┌─ DATA IN THIS EXERCISE

(** What the reader accepts is exactly what the writer produces. *)
Lemma readVarint_loop_inv w s shift temp x rest :
  varint_width w -> is_bytes s -> 0 <= shift <= w -> 0 <= temp < 2 ^ shift ->
  readVarint_loop w shift temp s = Ok (x, rest) ->
  exists v n, x = temp + v * 2 ^ shift /\ x < 2 ^ w /\ 0 <= v < 128 ^ Z.of_nat n
    /\ (shift = 0 \/ v <> 0) /\ (0 < n)%nat /\ s = writeVarint_loop n v ++ rest.
Proof.
  intros Hw Hs. assert (Hw64 : w <= 64) by (unfold varint_width in Hw; lia).
  revert shift temp. induction Hs as [|b s Hb Hs IH]; intros shift temp Hsh Ht H; [done|].
  simpl in H. inv_ok. assert (Hp : 0 < 2 ^ shift) by (apply Z.pow_pos_nonneg; lia).
  rewrite high_bit, low_bits in H by done. unfold in_width in Hb. change (2 ^ 8) with 256 in Hb.
  assert (Hov : w - 7 <= shift -> b < 2 ^ (w - shift)).
  { intros Hge. rewrite (proj2 (Z.leb_le _ _) Hge) in Hok. inv_ok. subst.
    rewrite Z.shiftl_mul_pow2, Z.mul_1_l in Hok0 by lia.
    apply negb_true_iff, Z.leb_gt in Hok0. done. }
  clear Hok Hok0. set (b' := b mod 128) in H.
  assert (Hb' : 0 <= b' < 128) by (apply Z.mod_pos_bound; lia).
  assert (Hfit : temp + b' * 2 ^ shift < 2 ^ w).
  { assert (Hbound : (b' + 1) * 2 ^ shift <= 2 ^ w); [|lia].
    destruct (Z.le_gt_cases (w - 7) shift) as [Hge|Hlt].
    - specialize (Hov Hge).
      assert (2 ^ (w - shift) <= 2 ^ 7) by (apply Z.pow_le_mono_r; lia).
      assert (b' = b) by (apply Z.mod_small; lia).
      replace (2 ^ w) with (2 ^ (w - shift) * 2 ^ shift)
        by (rewrite <- Z.pow_add_r by lia; f_equal; lia).
      apply Z.mul_le_mono_nonneg_r; lia.
    - assert (2 ^ (shift + 7) <= 2 ^ w) by (apply Z.pow_le_mono_r; lia).
      rewrite Z.pow_add_r in * by lia.
      assert ((b' + 1) * 2 ^ shift <= 128 * 2 ^ shift) by (apply Z.mul_le_mono_nonneg_r; lia).
      lia. }
  rewrite temp_step in H by lia.
  destruct (Z.ltb_spec b 128).
  - inv_ok. simplify_eq. assert (b' = b) as -> by (apply Z.mod_small; lia).
    exists b, 1%nat. rewrite writeVarint_loop_S by lia.
    rewrite (proj2 (Z.leb_gt _ _)) by lia.
    assert (shift = 0 \/ b <> 0)
      by (destruct (Z.eqb_spec b 0), (Z.eqb_spec shift 0); simpl in *; try done; lia).
    repeat split; try (done || lia).
  - assert (Hsw : shift < w - 7).
    { apply Z.nle_gt. intros Hge. specialize (Hov Hge).
      assert (2 ^ (w - shift) <= 2 ^ 7) by (apply Z.pow_le_mono_r; lia). lia. }
    rewrite (wrap_small 8) in H by (unfold in_width; lia).
    assert (Hpow : 2 ^ (shift + 7) = 128 * 2 ^ shift) by (rewrite Z.pow_add_r; lia).
    apply IH in H as (u & n & -> & Hx & Hu & Hc & Hn & ->); [|lia|].
    + exists (b' + 128 * u), (S n). rewrite Nat2Z.inj_succ, Z.pow_succ_r by lia.
      rewrite writeVarint_loop_S, (proj2 (Z.leb_le _ _)) by lia.
      replace ((b' + 128 * u) mod 128) with b'
        by (rewrite Z.mul_comm, Z.mod_add, Z.mod_small; lia).
      replace ((b' + 128 * u) / 128) with u
        by (rewrite Z.mul_comm, Z.div_add, Z.div_small; lia).
      assert (b' = b - 128) by (symmetry; apply (Z.mod_unique_pos b 128 1); lia).
      replace b with (128 + b') by lia.
      repeat split; try (done || lia).
    + rewrite Hpow. assert (b' * 2 ^ shift <= 127 * 2 ^ shift) by (apply Z.mul_le_mono_nonneg_r; lia).
      assert (0 <= b' * 2 ^ shift) by (apply Z.mul_nonneg_nonneg; lia). lia.
Qed.

Lemma readVarint_inv w s x rest : varint_width w -> is_bytes s ->
  readVarint w s = Ok (x, rest) -> in_width w x /\ s = writeVarint x ++ rest.
Proof.
  intros Hw Hs H. unfold readVarint in H.
  apply readVarint_loop_inv in H as (v & n & -> & Hx & Hv & _ & Hn & ->);
    [|done|done|unfold varint_width in Hw; lia|lia].
  rewrite Z.pow_0_r in *. replace (0 + v * 1) with v in * by lia.
  split; [unfold in_width; lia|]. f_equal. unfold writeVarint.
  destruct (Nat.le_gt_cases n 10).
  - by rewrite (writeVarint_fuel n 10).
  - apply writeVarint_fuel; try lia.
    split; [lia|]. apply Z.lt_trans with (2 ^ 64 + 1); [|done].
    assert (2 ^ w <= 2 ^ 64) by (apply Z.pow_le_mono_r; unfold varint_width in Hw; lia). lia.
Qed.

(** ** The code-returning versions of [Varint.h] agree with [StreamTools] *)

Lemma get_varint_data_eq v : 0 <= v -> get_varint_data v = writeVarint v.
Proof.
  unfold get_varint_data, writeVarint. generalize 10%nat. intros n.
  revert v. induction n as [|n IH]; intros v Hv; [done|]. simpl.
  destruct (Z.leb_spec 128 v); [|done].
  rewrite IH by (apply Z.shiftr_nonneg; lia). f_equal.
  rewrite lor_high_bit by done. rewrite low_bits.
  assert (Hm : u8 v mod 128 = v mod 128).
  { unfold wrap. change (2 ^ 8) with (128 * 2). rewrite Z.rem_mul_r by lia.
    rewrite (Z.mul_comm 128), Z.mod_add, Zmod_mod; lia. }
  rewrite Hm, Z.lor_comm. pose proof (Z.mod_pos_bound v 128).
  assert (E := byte_forall (fun b => implb (b <? 128) (Z.lor 128 b =? 128 + b)) eq_refl (v mod 128)).
  specialize (E ltac:(unfold in_width; lia)). cbv beta in E.
  rewrite (proj2 (Z.ltb_lt _ _)) in E by lia. by apply Z.eqb_eq.
Qed.

Lemma wrap_lor_u64 w a c : 0 <= w <= 64 -> wrap w (Z.lor a (u64 c)) = wrap w (Z.lor a c).
Proof.
  intros Hw. unfold wrap. apply Z.bits_inj'. intros i Hi. destruct (Z.lt_ge_cases i w).
  - rewrite !Z.mod_pow2_bits_low, !Z.lor_spec, Z.mod_pow2_bits_low by lia. done.
  - by rewrite !Z.mod_pow2_bits_high by lia.
Qed.

Lemma read_varint_loop_agrees w s shift temp count x rest :
  varint_width w -> is_bytes s -> 0 <= shift ->
  readVarint_loop w shift temp s = Ok (x, rest) ->
  read_varint_loop w shift count temp s
  = (count + Z.of_nat (length s) - Z.of_nat (length rest), x, rest).
Proof.
  intros Hw Hs. assert (Hw64 : 0 <= w <= 64) by (unfold varint_width in Hw; lia).
  revert shift temp count.
  induction Hs as [|b s Hb Hs IH]; intros shift temp count Hsh H; [done|].
  cbn [readVarint_loop read_varint_loop length] in *. inv_ok. rewrite wrap_lor_u64 in H by done.
  assert (Hov : (w <=? shift + 7) && (Z.shiftl 1 (w - shift) <=? b) = false /\ shift <= w).
  { destruct (Z.leb_spec (w - 7) shift), (Z.leb_spec w (shift + 7)); try lia; inv_ok; subst.
    apply negb_true_iff in Hok0. rewrite Hok0. split; [done|].
    match goal with A : _ && _ = true |- _ => apply andb_true_iff in A as [A%Z.leb_le _] end. lia. }
  destruct Hov as [-> Hsw]. rewrite high_bit in * by done.
  destruct (Z.ltb_spec b 128).
  - inv_ok. simplify_eq. apply negb_true_iff in Hok1. rewrite Hok1. do 2 f_equal. lia.
  - rewrite (proj2 (Z.eqb_neq b 0)) by lia. simpl.
    rewrite (wrap_small 8) in H by (unfold in_width; lia).
    rewrite (IH (shift + 7) _ (count + 1) ltac:(lia) H). do 2 f_equal. lia.
Qed.

Lemma read_varint_get_varint_data w v rest : varint_width w -> in_width w v -> is_bytes rest ->
  read_varint w (get_varint_data v ++ rest)
  = (Z.of_nat (length (get_varint_data v)), v, rest).
Proof.
  intros Hw Hv Hr. rewrite get_varint_data_eq by apply Hv. unfold read_varint.
  rewrite (read_varint_loop_agrees w _ 0 0 0 v rest).
  - rewrite length_app. do 2 f_equal. lia.
  - done.
  - apply Forall_app. split; [apply writeVarint_is_bytes, Hv|done].
  - done.
  - by apply readVarint_writeVarint.
Qed.

(** The iterator version also accepts an input that ends inside a number; as
    soon as bytes are left over, what it accepted was a complete number. *)
Lemma read_varint_loop_complete w s shift temp count n x rest :
  varint_width w -> is_bytes s -> 0 <= shift <= w -> 0 <= count ->
  read_varint_loop w shift count temp s = (n, x, rest) -> 0 <= n -> rest <> [] ->
  readVarint_loop w shift temp s = Ok (x, rest)
  /\ n = count + Z.of_nat (length s) - Z.of_nat (length rest).
Proof.
  intros Hw Hs. assert (Hw64 : 0 <= w <= 64) by (unfold varint_width in Hw; lia).
  revert shift temp count.
  induction Hs as [|b s Hb Hs IH]; intros shift temp count Hsh Hc H Hn Hr; [by simplify_eq/=|].
  cbn [readVarint_loop read_varint_loop length] in *. rewrite wrap_lor_u64 by done.
  destruct ((w <=? shift + 7) && (Z.shiftl 1 (w - shift) <=? b)) eqn:Hov; [simplify_eq; lia|].
  destruct ((b =? 0) && negb (shift =? 0)) eqn:Hz; [simplify_eq; lia|].
  replace (w - 7 <=? shift) with (w <=? shift + 7)
    by (destruct (Z.leb_spec w (shift + 7)), (Z.leb_spec (w - 7) shift); lia).
  rewrite high_bit in * by done.
  destruct (Z.leb_spec w (shift + 7)) as [Hge|Hlt]; cbn [andb] in Hov.
  - rewrite (proj2 (Z.leb_le 0 _)), (proj2 (Z.ltb_lt (w - shift) 31)) by lia. okbind.
    rewrite Hov. okbind. apply Z.leb_gt in Hov. rewrite Z.shiftl_mul_pow2, Z.mul_1_l in Hov by lia.
    assert (2 ^ (w - shift) <= 2 ^ 7) by (apply Z.pow_le_mono_r; lia).
    rewrite (proj2 (Z.ltb_lt b 128)) in * by lia. simplify_eq. okbind. split; [done|lia].
  - okbind. destruct (Z.ltb_spec b 128).
    + simplify_eq. okbind. split; [done|lia].
    + rewrite (wrap_small 8) by (unfold in_width; lia).
      apply IH in H as [-> ->]; [|lia..|done|done]. split; [done|lia].
Qed.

└─

What is needed is an exact copy of the lines above, from the one containing "assert (shift = 0 \/ b <> 0)" through the one containing "apply readVarint_loop_inv in", with nothing added.

    assert (shift = 0 \/ b <> 0)
      by (destruct (Z.eqb_spec b 0), (Z.eqb_spec shift 0); simpl in *; try done; lia).
    repeat split; try (done || lia).
  - assert (Hsw : shift < w - 7).
    { apply Z.nle_gt. intros Hge. specialize (Hov Hge).
      assert (2 ^ (w - shift) <= 2 ^ 7) by (apply Z.pow_le_mono_r; lia). lia. }
    rewrite (wrap_small 8) in H by (unfold in_width; lia).
    assert (Hpow : 2 ^ (shift + 7) = 128 * 2 ^ shift) by (rewrite Z.pow_add_r; lia).
    apply IH in H as (u & n & -> & Hx & Hu & Hc & Hn & ->); [|lia|].
    + exists (b' + 128 * u), (S n). rewrite Nat2Z.inj_succ, Z.pow_succ_r by lia.
      rewrite writeVarint_loop_S, (proj2 (Z.leb_le _ _)) by lia.
      replace ((b' + 128 * u) mod 128) with b'
        by (rewrite Z.mul_comm, Z.mod_add, Z.mod_small; lia).
      replace ((b' + 128 * u) / 128) with u
        by (rewrite Z.mul_comm, Z.div_add, Z.div_small; lia).
      assert (b' = b - 128) by (symmetry; apply (Z.mod_unique_pos b 128 1); lia).
      replace b with (128 + b') by lia.
      repeat split; try (done || lia).
    + rewrite Hpow. assert (b' * 2 ^ shift <= 127 * 2 ^ shift) by (apply Z.mul_le_mono_nonneg_r; lia).
      assert (0 <= b' * 2 ^ shift) by (apply Z.mul_nonneg_nonneg; lia). lia.
Qed.

Lemma readVarint_inv w s x rest : varint_width w -> is_bytes s ->
  readVarint w s = Ok (x, rest) -> in_width w x /\ s = writeVarint x ++ rest.
Proof.
  intros Hw Hs H. unfold readVarint in H.
  apply readVarint_loop_inv in H as (v & n & -> & Hx & Hv & _ & Hn & ->);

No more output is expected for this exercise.